A
personal account of over 40 years’ experience in the residential
child service in the United Kingdom, based on involvement in the
services as a practitioner and manager.
Names and places have been changed for obvious reasons.
How
Committed Can You Be?
There
are some who argue that real residential work involves care workers
actually living alongside the children and young people in the children’s
home or school. The merits of this are said to be that the young
people experience, in a deeper sense, that the adults are sharing
in their life experience and that they are really fully committed
to them. From the adult carer’s perspective it is argued that
they get to know the resident more speedily and thoroughly and so
are able to offer more meaningful and effective care and therapy.
I
would not radically disagree with this philosophy except to point
out, from my own past experience, that it is a way of life that
few are equipped for or able to sustain.
During
the early part of my carer as a residential worker I came across
some care workers, mainly single women, who were running small group
homes, as they were called, with only minimal help. Some were really
dedicated people who almost literally gave their lives for children
they cared for. Many of the children had entered the home aged seven
or eight and remained there until they left school, and they saw
their carer as a substitute parent and would return to visit them
with their own children in later life.
Other
such carers became exhausted and / or bitter, feeling they were
letting life pass them by or that they were being exploited, which
in some cases they were. They were paid a pittance and had little
help, allowing the local authority to sit back and do nothing.
In
larger homes the ideal model was said to be the man and wife, with
perhaps a few children of their own, as a happy model of a family
for the children in the home or school to learn from and gain security.
In exceptional circumstances this worked but sometimes at a cost
to the workers’ own family.
I
came across a number of embittered children who felt that their
parents had more time for the children in the home than for them.
They would either react with fury at some perceived unfairness or
would quietly try to disrupt the household.
All
of these thoughts came to mind as I worked at Chestnuts, running
a home for 16 difficult young people, in the early 1970s. I had
been married 3 years and had a young daughter of two. My wife, also
a residential worker, did some part-time work in the home and would
bring Sarah over with her.
Children
and staff knew that they would please us by being friendly with
Sarah, and most seemed genuinely fond of her, but some saw such
behaviour as a way to curry favour. A few of the children were jealous
of a child with caring parents and it could make them feel angry
and occasionally spiteful.
At
one time I agreed reluctantly to accept a boy, Derek, on a regular
basis for respite care from a psychiatric unit. He could be very
impulsive. Once he set off back to the unit on a stolen bicycle
and was apprehended by the police cycling merrily along the motorway.

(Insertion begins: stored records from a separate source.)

(** X21. [polarToCartesian] puts a point at the distance
    (90 - altitude) / 90 * RADIUS from the centre of the chart, the
    altitude clamped to [-90, 90]: the zenith at the centre, the horizon
    on the circle of radius RADIUS, north up and east to the right; a
    point that is not below the horizon is inside that circle and inside
    the drawing, and the azimuth counts modulo 360. *)
Theorem polarToCartesian_geometry (azimuth altitude : R) :
  let r := ((90 - clamp altitude (-90) 90) / 90) * RADIUS in
  let x := fst (polarToCartesian azimuth altitude) in
  let y := snd (polarToCartesian azimuth altitude) in
  (x - CENTER) * (x - CENTER) + (y - CENTER) * (y - CENTER) = r * r /\
  0 <= r <= 2 * RADIUS /\
  (90 <= altitude -> x = CENTER /\ y = CENTER) /\
  (altitude = 0 -> r = RADIUS) /\
  (0 <= altitude -> r <= RADIUS /\ 0 < x < SIZE /\ 0 < y < SIZE) /\
  polarToCartesian 0 altitude = (CENTER, CENTER - r) /\
  polarToCartesian 90 altitude = (CENTER + r, CENTER) /\
  polarToCartesian (azimuth + 360) altitude = polarToCartesian azimuth altitude.
Proof.
  intros r x y. subst x y. unfold polarToCartesian. cbv zeta. fold r.
  cbn [fst snd].
  pose proof (chart_radius_bounds altitude) as Hr. fold r in Hr.
  split; [| split; [exact Hr | split; [| split; [| split; [| split; [| split]]]]]].
  - pose proof (sin2_cos2 (deg2rad azimuth)) as Hsc. unfold Rsqr in Hsc.
    replace ((CENTER + r * sin (deg2rad azimuth) - CENTER) *
             (CENTER + r * sin (deg2rad azimuth) - CENTER) +
             (CENTER - r * cos (deg2rad azimuth) - CENTER) *
             (CENTER - r * cos (deg2rad azimuth) - CENTER))
      with (r * r * (sin (deg2rad azimuth) * sin (deg2rad azimuth) +
                     cos (deg2rad azimuth) * cos (deg2rad azimuth))) by ring.
    rewrite Hsc. ring.
  - intros Halt.
    assert (Hzero : r = 0).
    { unfold r, clamp. rewrite Rmax_right by lra. rewrite Rmin_left by lra.
      unfold RADIUS. lra. }
    rewrite Hzero. split; ring.
  - intros ->. unfold r. rewrite clamp_inside by lra. unfold RADIUS. lra.
  - intros Halt.
    assert (Hle : r <= RADIUS).
    { unfold r, clamp.
      assert (Hc : 0 <= Rmin 90 (Rmax (-90) altitude)).
      { apply Rmin_glb; [lra |]. apply Rle_trans with altitude; [exact Halt |].
        apply Rmax_r. }
      unfold RADIUS. lra. }
    split; [exact Hle |].
    destruct (sin_cos_box r (deg2rad azimuth) (proj1 Hr)) as [Hs Hc].
    unfold CENTER, SIZE, RADIUS in *. lra.
  - unfold deg2rad. rewrite Rmult_0_l, sin_0, cos_0. f_equal; ring.
  - replace (deg2rad 90) with (PI / 2) by (unfold deg2rad, DEG2RAD; field).
    rewrite sin_PI2, cos_PI2. f_equal; ring.
  - rewrite deg2rad_turn, sin_turn, cos_turn. reflexivity.
Qed.

Lemma polarToCartesian_geometry_witness :
  polarToCartesian 0 90 = (CENTER, CENTER - ((90 - clamp 90 (-90) 90) / 90) * RADIUS).
Proof.
  exact (proj1 (proj2 (proj2 (proj2 (proj2 (proj2
           (polarToCartesian_geometry 0 90))))))).
Defined.

(** X22. A computed sun position is drawn without clamping, at two
    chart units for each degree between the sun and the zenith, never
    farther than 2 RADIUS from the centre. *)
Theorem solarPosition_on_chart (latitude longitude : R) (dateUtc : Z) :
  let p := solarPosition latitude longitude dateUtc in
  let r := 2 * (90 - SolarPosition.altitude p) in
  0 <= r <= 2 * RADIUS /\
  polarToCartesian (azimuth p) (SolarPosition.altitude p) =
    (CENTER + r * sin (deg2rad (azimuth p)),
     CENTER - r * cos (deg2rad (azimuth p))).
Proof.
  intros p r. subst r.
  destruct (altitude_clamped latitude longitude dateUtc) as [c Hc].
  fold p in Hc.
  pose proof (rad2deg_acos_bounds (clamp c (-1) 1)) as Hz.
  assert (Halt : -90 <= SolarPosition.altitude p <= 90) by (rewrite Hc; lra).
  split; [unfold RADIUS; lra |].
  unfold polarToCartesian. cbv zeta. rewrite (clamp_inside _ _ _ Halt).
  unfold RADIUS. f_equal; field.
Qed.

Lemma cos_deg_nonneg (altitude : R) :
  -90 <= altitude <= 90 -> 0 <= cos (deg2rad altitude).
Proof.
  intros H. pose proof PI_RGT_0 as Hpi.
  apply cos_ge_0; unfold deg2rad, DEG2RAD; nra.
Qed.

(** X23. [toVector] puts the sun on the sphere of the given radius
    around the observer, at the height radius * sin(altitude), not below
    the ground when the altitude is from 0 to 180 degrees, and in the
    compass direction in which [polarToCartesian] draws it: the
    horizontal part (x, z) of the vector and the offset of the chart point
    from the centre are the same direction, scaled by the horizontal
    distance and by the chart radius, which are not negative; north (on
    the horizon) is the vector (0, 0, -radius), east is (radius, 0, 0)
    and the zenith is (0, radius, 0). *)
Theorem toVector_geometry (azimuth altitude radius : R) :
  let '(x, y, z) := toVector azimuth altitude radius in
  let horizontal := radius * cos (deg2rad altitude) in
  let r := ((90 - clamp altitude (-90) 90) / 90) * RADIUS in
  x * x + y * y + z * z = radius * radius /\
  x * x + z * z = horizontal * horizontal /\
  (0 <= radius -> 0 <= altitude <= 180 -> 0 <= y) /\
  (fst (polarToCartesian azimuth altitude) - CENTER) * z =
  (snd (polarToCartesian azimuth altitude) - CENTER) * x /\
  toVector (azimuth + 360) altitude radius = toVector azimuth altitude radius /\
  r * x = horizontal * (fst (polarToCartesian azimuth altitude) - CENTER) /\
  r * z = horizontal * (snd (polarToCartesian azimuth altitude) - CENTER) /\
  0 <= r /\
  (0 <= radius -> -90 <= altitude <= 90 -> 0 <= horizontal) /\
  toVector 0 0 radius = (0, 0, - radius) /\
  toVector 90 0 radius = (radius, 0, 0) /\
  toVector 180 0 radius = (0, 0, radius) /\
  toVector 270 0 radius = (- radius, 0, 0) /\
  toVector azimuth 90 radius = (0, radius, 0).
Proof.
  unfold toVector. cbv zeta.
  pose proof (sin2_cos2 (deg2rad azimuth)) as Haz.
  pose proof (sin2_cos2 (deg2rad altitude)) as Halt.
  unfold Rsqr in Haz, Halt.
  assert (H180 : deg2rad 180 = PI) by (unfold deg2rad, DEG2RAD; field).
  assert (H270 : deg2rad 270 = 3 * (PI / 2)) by (unfold deg2rad, DEG2RAD; field).
  split; [| split; [| split; [| split; [| split; [| split; [| split;
    [| split; [| split; [| split; [| split; [| split; [| split]]]]]]]]]]]].
  - set (sa := sin (deg2rad azimuth)) in *. set (ca := cos (deg2rad azimuth)) in *.
    set (sh := sin (deg2rad altitude)) in *. set (ch := cos (deg2rad altitude)) in *.
    replace (radius * ch * sa * (radius * ch * sa) + radius * sh * (radius * sh) +
             - (radius * ch) * ca * (- (radius * ch) * ca))
      with (radius * radius * (ch * ch * (sa * sa + ca * ca) + sh * sh)) by ring.
    rewrite Haz. replace (ch * ch * 1 + sh * sh) with (sh * sh + ch * ch) by ring.
    rewrite Halt. ring.
  - set (sa := sin (deg2rad azimuth)) in *. set (ca := cos (deg2rad azimuth)) in *.
    set (ch := cos (deg2rad altitude)) in *.
    replace (radius * ch * sa * (radius * ch * sa) +
             - (radius * ch) * ca * (- (radius * ch) * ca))
      with (radius * ch * (radius * ch) * (sa * sa + ca * ca)) by ring.
    rewrite Haz. ring.
  - intros Hr Hrange. apply Rmult_le_pos; [exact Hr |].
    apply sin_ge_0.
    + unfold deg2rad, DEG2RAD. pose proof PI_RGT_0. nra.
    + unfold deg2rad, DEG2RAD. pose proof PI_RGT_0.
      replace PI with (180 * (PI / 180)) at 2 by field.
      apply Rmult_le_compat_r; [lra | lra].
  - unfold polarToCartesian. cbv zeta. cbn [fst snd]. ring.
  - rewrite deg2rad_turn, sin_turn, cos_turn. reflexivity.
  - unfold polarToCartesian. cbv zeta. cbn [fst snd]. ring.
  - unfold polarToCartesian. cbv zeta. cbn [fst snd]. ring.
  - exact (proj1 (chart_radius_bounds altitude)).
  - intros Hr Hrange. apply Rmult_le_pos; [exact Hr |].
    apply cos_deg_nonneg. exact Hrange.
  - rewrite deg2rad_0, sin_0, cos_0. f_equal; [f_equal |]; ring.
  - rewrite deg2rad_0, deg2rad_90, sin_0, cos_0, sin_PI2, cos_PI2.
    f_equal; [f_equal |]; ring.
  - rewrite deg2rad_0, H180, sin_0, cos_0, sin_PI, cos_PI.
    f_equal; [f_equal |]; ring.
  - rewrite deg2rad_0, H270, sin_0, cos_0, sin_3PI2, cos_3PI2.
    f_equal; [f_equal |]; ring.
  - rewrite deg2rad_90, sin_PI2, cos_PI2. f_equal; [f_equal |]; ring.
Qed.
(** * exam-api: recipe store and city gateway handlers

    A shallow embedding of the three revisions of [index.js] found in the
    repository ([src/index.js] and two unnamed revisions of the same file),
    and the properties of the recipe store and of the three HTTP handlers.

    Conventions of the embedding.
    - A JavaScript string is a [string]; one [ascii] stands for one UTF-16
      code unit, so [String.length] is the [.length] of the text.
    - A JavaScript number is a [JsNum]: [NaN], the two infinities, an
      integer or a finite non-integer, with its exact value. Number
      arithmetic is exact on integers up to 2^53; the only arithmetic of the
      program is the [++] of the id counter, which is carried as [Z] (the
      embedding covers the runs with fewer than 2^53 recipes created). The
      digits that the engine prints or reads beyond the exact integers
      belong to the [Host].
    - An expression that may throw evaluates to an [option]; [None] is the
      thrown exception (the handlers never look at the exception itself).
    - A handler is a [Prog]: a tree of upstream fetches and store calls,
      run by [run] against the list of the upstream's answers. *)

From Stdlib Require Import ZArith QArith List Sorted String Ascii Bool Lia.
From Stdlib Require Import Decimal DecimalString DecimalPos DecimalZ.
Import ListNotations.
Set Warnings "-register-all".
Open Scope string_scope.
Open Scope Z_scope.

(** ** JavaScript values *)

Inductive JsNum : Type :=
| NaN
| PosInf
| NegInf
| Int (z : Z)
| Frac (q : Q).   (* a finite number that is not an integer *)

(** Values that [JSON.parse] produces, and [undefined]. An object is the
    list of its own properties. *)
Inductive JsVal : Type :=
| JUndefined
| JNull
| JBool (b : bool)
| JNum (n : JsNum)
| JStr (s : string)
| JArr (items : list JsVal)
| JObj (props : list (string * JsVal)).

Fixpoint assoc (key : string) (props : list (string * JsVal)) : option JsVal :=
  match props with
  | [] => None
  | (k, v) :: rest => if (k =? key)%string then Some v else assoc key rest
  end.

Definition hasOwn (key : string) (props : list (string * JsVal)) : bool :=
  match assoc key props with Some _ => true | None => false end.

(** [ToBoolean]: the test behind [!x], [if (x)] and [||]. *)
Definition ToBoolean (v : JsVal) : bool :=
  match v with
  | JUndefined | JNull => false
  | JBool b => b
  | JNum NaN => false
  | JNum (Int z) => negb (z =? 0)
  | JNum (Frac q) => negb (Qeq_bool q 0)
  | JNum _ => true
  | JStr s => negb (s =? "")%string
  | JArr _ | JObj _ => true
  end.

Definition isNumber (v : JsVal) : bool :=      (* typeof v === 'number' *)
  match v with JNum _ => true | _ => false end.

Definition isArray (v : JsVal) : bool :=       (* Array.isArray(v) *)
  match v with JArr _ => true | _ => false end.

Definition isInteger (v : JsVal) : bool :=     (* Number.isInteger(v) *)
  match v with JNum (Int _) => true | _ => false end.

(** ** Decimal text of an integer, and [parseInt] *)

(** [String(n)] for an integer [n] of magnitude at most 2^53. *)
Definition Z_to_string (z : Z) : string := NilZero.string_of_int (Z.to_int z).

Definition nat_to_string (n : nat) : string := Z_to_string (Z.of_nat n).

Definition char_code (c : ascii) : Z := Z.of_N (N_of_ascii c).

(** White space and line terminators that [parseInt] skips (those below
    256: TAB, LF, VT, FF, CR, SP, NBSP). *)
Definition isWhiteSpace (c : ascii) : bool :=
  let n := char_code c in
  ((9 <=? n) && (n <=? 13)) || (n =? 32) || (n =? 160).

Definition digit_value (c : ascii) : option Z :=
  let n := char_code c in
  if (48 <=? n) && (n <=? 57) then Some (n - 48)
  else if (97 <=? n) && (n <=? 122) then Some (n - 87)
  else if (65 <=? n) && (n <=? 90) then Some (n - 55)
  else None.

Fixpoint skip_ws (s : string) : string :=
  match s with
  | String c rest => if isWhiteSpace c then skip_ws rest else s
  | EmptyString => s
  end.

(** The longest prefix of radix-[R] digits, read most significant first;
    [acc] is [None] until a digit has been read. *)
Fixpoint parse_digits (R : Z) (s : string) (acc : option Z) : option Z :=
  match s with
  | EmptyString => acc
  | String c rest =>
      match digit_value c with
      | Some d =>
          if d <? R
          then parse_digits R rest
                 (Some (match acc with Some a => a * R + d | None => d end))
          else acc
      | None => acc
      end
  end.

(** [parseInt(s)] with no radix argument: leading white space, a sign, a
    [0x] prefix for radix 16, then the longest prefix of digits; [NaN] when
    there is no digit. The result is the exact integer (the engine rounds a
    value beyond 2^53 to the nearest number, which no id below 2^53 equals). *)
Definition parseInt_string (s : string) : JsNum :=
  let s1 := skip_ws s in
  let '(sign, s2) :=
    match s1 with
    | String "-"%char rest => (-1, rest)
    | String "+"%char rest => (1, rest)
    | _ => (1, s1)
    end in
  let '(R, s3) :=
    match s2 with
    | String "0"%char (String "x"%char rest) => (16, rest)
    | String "0"%char (String "X"%char rest) => (16, rest)
    | _ => (10, s2)
    end in
  match parse_digits R s3 None with
  | Some m => Int (sign * m)
  | None => NaN
  end.

(** ** The host: the engine's number/text conversions and the process
    environment. Both are outside the program. *)

Class Host : Type := {
  (* process.env.API_KEY; [None] when the variable is not set *)
  API_KEY : option string;
  (* ToNumber applied to a string *)
  StringToNumber : string -> JsNum;
  (* Number::toString of a finite number outside the exact integers *)
  NumberToString_inexact : JsNum -> string;
  (* that text starts with an optional minus sign and a decimal digit *)
  NumberToString_inexact_digit :
    forall n, exists z, parseInt_string (NumberToString_inexact n) = Int z
}.

Section Conversions.
Context {host : Host}.

Definition TWO_53 : Z := 9007199254740992.

Definition NumberToString (n : JsNum) : string :=
  match n with
  | NaN => "NaN"
  | PosInf => "Infinity"
  | NegInf => "-Infinity"
  | Int z => if Z.abs z <=? TWO_53 then Z_to_string z else NumberToString_inexact n
  | Frac _ => NumberToString_inexact n
  end.

(** [ToString] (and [String(v)], and [${v}] in a template literal).
    For an object the conversion calls its [toString], then its [valueOf],
    and throws a TypeError when neither gives a primitive. The own
    properties of a parsed object are data, never functions: an own property
    named [toString] hides [Object.prototype.toString] and is not callable,
    [valueOf] gives the object back, so the conversion throws; without it
    [Object.prototype.toString] answers "[object Object]". An array is
    joined with commas, [null] and [undefined] items giving the empty
    text. *)
Fixpoint ToString (v : JsVal) : option string :=
  match v with
  | JUndefined => Some "undefined"
  | JNull => Some "null"
  | JBool true => Some "true"
  | JBool false => Some "false"
  | JNum n => Some (NumberToString n)
  | JStr s => Some s
  | JObj props => if hasOwn "toString" props then None else Some "[object Object]"
  | JArr items =>
      let item (x : JsVal) : option string :=
        match x with
        | JUndefined | JNull => Some ""
        | _ => ToString x
        end in
      (fix join (l : list JsVal) : option string :=
         match l with
         | [] => Some ""
         | [x] => item x
         | x :: rest =>
             match item x with
             | Some s =>
                 match join rest with
                 | Some t => Some (s ++ "," ++ t)
                 | None => None
                 end
             | None => None
             end
         end) items
  end.
(** * handlers: a sequential source/handler pipeline (qn-zyc/handlers)

    Shallow embedding of the Go package [handlers] and of the properties its
    specification states about it.  Three files are covered:

    - [handlers.go]: the pipeline whose [Run] returns nothing and ends with a
      result-handler step (module [Void] below);
    - the second pipeline file, whose [Run] returns an [error] and which has
      the [ErrCheck] predicate (module [Failfast] below);
    - the file sources [FileSource] and [MultiFileSrc] (module [Files]).

    Modelling decisions, valid for the whole development:

    - Go's [interface{}] values are the inductive [value]; [error] values are
      [err] ([None] is Go's [nil] error).
    - [container/list] is modelled by [GoList]: a [*list.List] is either the
      nil pointer or a sequence of elements.  The methods used by the package
      ([PushBack], [Front], [Remove], the [Front]/[Next] iteration) dereference
      their receiver or their element argument, so a nil receiver or a nil
      element is a run-time panic; [fallible] records that.
    - Objects behind the [Source] and [Handler] interfaces live in a store and
      are referred to by address ([ref]); the queues hold addresses, so an
      object keeps its identity while its state changes.  A source is described
      by the answer it gives to its n-th [Next] call and the number of calls
      made so far; a handler by the answer it gives to an input after the
      inputs it has already seen, and the list of those inputs.  Interface
      methods are assumed to return (they neither panic nor loop) and not to
      call back into the pipeline.  An address with no object in the store
      stands for a nil interface value: a method call through it panics.
    - Execution is sequential: mutexes are not modelled.  A computation is a
      function from the state of the world to an [outcome]: a normal return, a
      panic, or exhaustion of the loop budget ([fuel]), each with the state of
      the world at that moment.  A computation that exhausts every budget
      does not terminate. *)

From Stdlib Require Import ZArith Lia Ascii.
From stdpp Require Import base option list strings gmap fin_maps.
(** How reading a file fails: with one of the two exceptions the loader
    catches, or with another one. *)
Inductive load_error : Type :=
| FileNotFound (filename : string)
| JSONDecode (text : string)
| Uncaught (e : pyexc).

(** [with open(path, 'r') as f: json.load(f)] *)
Definition json_load (fs : filesystem) (path : string) : load_error + json :=
  match dict_get path fs with
  | None => inl (FileNotFound path)
  | Some (Malformed err) => inl (JSONDecode err)
  | Some (Unloadable e) => inl (Uncaught e)
  | Some (Document v) => inr v
  end.

Definition json_floats (l : list float) : json := JArr (map JFloat l).
Definition json_rows (l : list (list float)) : json := JArr (map json_floats l).

Definition json_of_entry (e : entry) : json :=
  match e with
  | Pose x =>
      JObj [("rotation_matrix_R", json_rows (rotation_matrix_R x));
            ("translation_vector_t", json_floats (translation_vector_t x));
            ("T_homogeneous_matrix_4x4", json_rows (T_homogeneous_matrix_4x4 x));
            ("R_Rodrigues_vector", json_floats (R_Rodrigues_vector x))]
  | ErrorEntry msg => JObj [("error", JStr msg)]
  end.

(** The value [json.dump] serialises: [{"cameras": {...}}]. *)
Definition json_of_results (cameras : pydict entry) : json :=
  JObj [("cameras", JObj (map (fun kv => (fst kv, json_of_entry (snd kv))) cameras))].

Definition newline : string := String (ascii_of_nat 10) EmptyString.

Definition INTRINSICS_FILE : string := "intrinsics.json".
Definition OBSERVATIONS_FILE : string := "observations.json".
Definition OUTPUT_FILE : string := "extrinsics_result.json".

Section Program.

(** The largest number of dimensions NumPy accepts. *)
Variable NPY_MAXDIMS : nat.

(** NumPy's conversion of one scalar (number, boolean, [None], string, or a
    dict, which it rejects) to a 32-bit float. *)
Variable np_float32 : json -> pyexc + float.

(** [cv2.solvePnP(object_points, image_points, K, dist,
    flags=cv2.SOLVEPNP_ITERATIVE)]: an exception, or the success flag with
    the rotation and translation vectors. *)
Variable solvePnP : ndarray -> ndarray -> ndarray -> ndarray -> pyexc + (bool * vec3 * vec3).

(** [cv2.Rodrigues(rvec)]: the rotation matrix and the Jacobian. *)
Variable Rodrigues : vec3 -> pyexc + (mat3 * ndarray).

More alarmingly, he would throw knives at people when upset and
often aggressively refuse to go to bed.
One
night he had a violent outburst and I finally had to restrain him.
In revenge he threatened to put a knife in the back of my daughter
Sarah. I knew it was only anger but it was a chilling warning about
the way in which a disturbed child could sense one’s area
of vulnerability.
Although
the aim was to make Chestnuts a happy relaxed place, and this was
often the case, it was inevitable in caring for emotionally damaged
young people that there would be times of upset and occasional serious
disruption.
My
wife and I lived at the gate-house at the entrance to the drive
that led to the large Edwardian house that accommodated the young
people. One night, about 1 a.m., we were sleeping soundly in our
bed when I was woken by a light flashing on the ceiling.
I
got out of bed and opened my window to find was going on.
“Don’t
come out here, mate”, shouted a male voice.
I
rang over to the main building to find out if they knew what was
happening.
“It’s
Eileen”, Jane told me. “She’s been raped and the
police are in the grounds with dogs hunting for the rapist”.
“Well,
why didn’t someone call me?” I asked irritably.
“We
didn’t want to disturb you”, came the naïve reply.
It
later transpired that Eileen, who was 17, had not been raped but
had begun her period while she was out late and had let her fears
and imagination run wild. Eventually some of Eileen’s behaviour
became so odd and violent that she had to be sectioned under the
Mental Health Act.
Although
I felt a commitment to the children and to the staff living and
working at Chestnuts, when we learnt that my wife was expecting
our second child we began to question whether it would be wise or
fair to bring up our children in such an environment. We knew that
some of the challenges we had faced would either eventually impact
on our children or mean that we had to make a choice about whom
we gave priority to in a time of crisis.
With
some feeling of a job half-done, I decided to look for employment
that did not require that I and my family lived in residence.
With
in a couple of months I had found the job that I considered would
be an ideal use of my skills but would free me up to be an ordinary
family man. I had been successful in applying for the post Homes
Advisor in a rural county in the East of England.
It
was with some feelings of guilt at letting staff, but above all
the children, down, that we I departed from the Chestnuts. I had
genuinely tried to mix work with family, just at the time when I
was beginning my own family, but it had not worked, perhaps because
of this factor. Now I must enter another stage in my career.